__Task details__.
Below are entries; print them exactly from the first line through the one containing "by exact Hu.".

__Data shown__.
Lemma map_lower_id l : Forall (fun c => is_upper c = false) l -> map lower_char l = l.
Proof.
  intros H. induction H as [|c l Hc _ IH]; [reflexivity|].
  simpl. rewrite lower_char_id by exact Hc. rewrite IH. reflexivity.
Qed.

Lemma drop_space_id l : Forall (fun c => is_space c = false) l -> drop_space l = l.
Proof. intros H. destruct H as [|c l Hc _]; [reflexivity|]. simpl. rewrite Hc. reflexivity. Qed.

Lemma filter_word_id l : Forall (fun c => is_word c = true) l -> List.filter is_word l = l.
Proof.
  intros H. induction H as [|c l Hc _ IH]; [reflexivity|].
  simpl. rewrite Hc, IH. reflexivity.
Qed.

Lemma snake_fixed t :
  Forall (fun c => is_upper c = false /\ c <> " "%char /\ c <> "-"%char /\ c <> "."%char)
    (String.list_ascii_of_string t) ->
  snake t = t.
Proof.
  intros H. unfold snake.
  assert (Hu : Forall (fun c => is_upper c = false) (String.list_ascii_of_string t))
    by (eapply Forall_impl; [exact H|]; intros c Hc; apply Hc).
  rewrite sub_upper_tail_id, sub_lower_upper_id, sub_upper_upper_lower_id, map_lower_id by exact Hu.
  rewrite (replace_char_id " "%char), (replace_char_id "-"%char), (replace_char_id "."%char)
    by (eapply Forall_impl; [exact H|]; intros c Hc; apply Hc).
  apply String.string_of_list_ascii_of_string.
Qed.

Lemma snake_alphabet s :
  Forall (fun c => is_upper c = false /\ c <> " "%char /\ c <> "-"%char /\ c <> "."%char)
    (String.list_ascii_of_string (snake s)).
Proof.
  unfold snake. rewrite String.list_ascii_of_string_of_list_ascii.
  apply replace_seps_ok. apply Forall_map, Forall_forall.
  intros c _. apply lower_char_not_upper.
Qed.

Lemma clean_shape s :
  Forall (fun c => (is_lower c || is_digit c || bool_decide (c = "_"%char)) = true) (clean s) /\
  match clean s with c :: _ => is_digit c = false | [] => True end.
Proof.
  unfold clean. cbv zeta.
  set (l1 := replace_char "."%char "_"%char (replace_char "-"%char "_"%char
    (replace_char " "%char "_"%char (map lower_char (strip (String.list_ascii_of_string s)))))).
  assert (Hs : Forall (fun c => is_upper c = false /\ c <> " "%char /\ c <> "-"%char /\ c <> "."%char) l1).
  { apply replace_seps_ok. apply Forall_map, Forall_forall. intros c _. apply lower_char_not_upper. }
  assert (Hf : Forall (fun c => (is_lower c || is_digit c || bool_decide (c = "_"%char)) = true)
                 (List.filter is_word l1)).
  { apply Forall_forall. intros c Hc. apply list_elem_of_In, filter_In in Hc as [Hin Hw].
    apply list_elem_of_In in Hin.
    rewrite Forall_forall in Hs. destruct (Hs c Hin) as [Hu _].
    unfold is_word in Hw. rewrite Hu in Hw. exact Hw. }
  destruct (List.filter is_word l1) as [|c r] eqn:E; [split; [constructor|exact I]|].
  destruct (is_digit c) eqn:Ed.
  - split; [constructor; [reflexivity|exact Hf]|reflexivity].
  - split; [exact Hf|exact Ed].
Qed.

Lemma clean_ident l :
  Forall (fun c => (is_lower c || is_digit c || bool_decide (c = "_"%char)) = true) l ->
  match l with c :: _ => is_digit c = false | [] => True end ->
  clean (String.string_of_list_ascii l) = l.
Proof.
  intros H Hd.
  assert (F := fun c Hc => idchar_facts c Hc).
  assert (Hsp : Forall (fun c => is_space c = false) l)
    by (eapply Forall_impl; [exact H|]; intros c Hc; apply (F c Hc)).
  unfold clean, strip. cbv zeta. rewrite String.list_ascii_of_string_of_list_ascii.
  rewrite (drop_space_id l Hsp), (drop_space_id (reverse l)) by (apply Forall_reverse; exact Hsp).
  rewrite reverse_involutive.
  rewrite map_lower_id by (eapply Forall_impl; [exact H|]; intros c Hc; apply (F c Hc)).
  rewrite (replace_char_id " "%char), (replace_char_id "-"%char), (replace_char_id "."%char)
    by (eapply Forall_impl; [exact H|]; intros c Hc; apply (F c Hc)).
  rewrite filter_word_id by (eapply Forall_impl; [exact H|]; intros c Hc; apply (F c Hc)).
  destruct l as [|c r]; [reflexivity|]. rewrite Hd. reflexivity.
Qed.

__Answer to this task__.
Lemma map_lower_id l : Forall (fun c => is_upper c = false) l -> map lower_char l = l.
Proof.
  intros H. induction H as [|c l Hc _ IH]; [reflexivity|].
  simpl. rewrite lower_char_id by exact Hc. rewrite IH. reflexivity.
Qed.

Lemma drop_space_id l : Forall (fun c => is_space c = false) l -> drop_space l = l.
Proof. intros H. destruct H as [|c l Hc _]; [reflexivity|]. simpl. rewrite Hc. reflexivity. Qed.

Lemma filter_word_id l : Forall (fun c => is_word c = true) l -> List.filter is_word l = l.
Proof.
  intros H. induction H as [|c l Hc _ IH]; [reflexivity|].
  simpl. rewrite Hc, IH. reflexivity.
Qed.

Lemma snake_fixed t :
  Forall (fun c => is_upper c = false /\ c <> " "%char /\ c <> "-"%char /\ c <> "."%char)
    (String.list_ascii_of_string t) ->
  snake t = t.
Proof.
  intros H. unfold snake.
  assert (Hu : Forall (fun c => is_upper c = false) (String.list_ascii_of_string t))
    by (eapply Forall_impl; [exact H|]; intros c Hc; apply Hc).
  rewrite sub_upper_tail_id, sub_lower_upper_id, sub_upper_upper_lower_id, map_lower_id by exact Hu.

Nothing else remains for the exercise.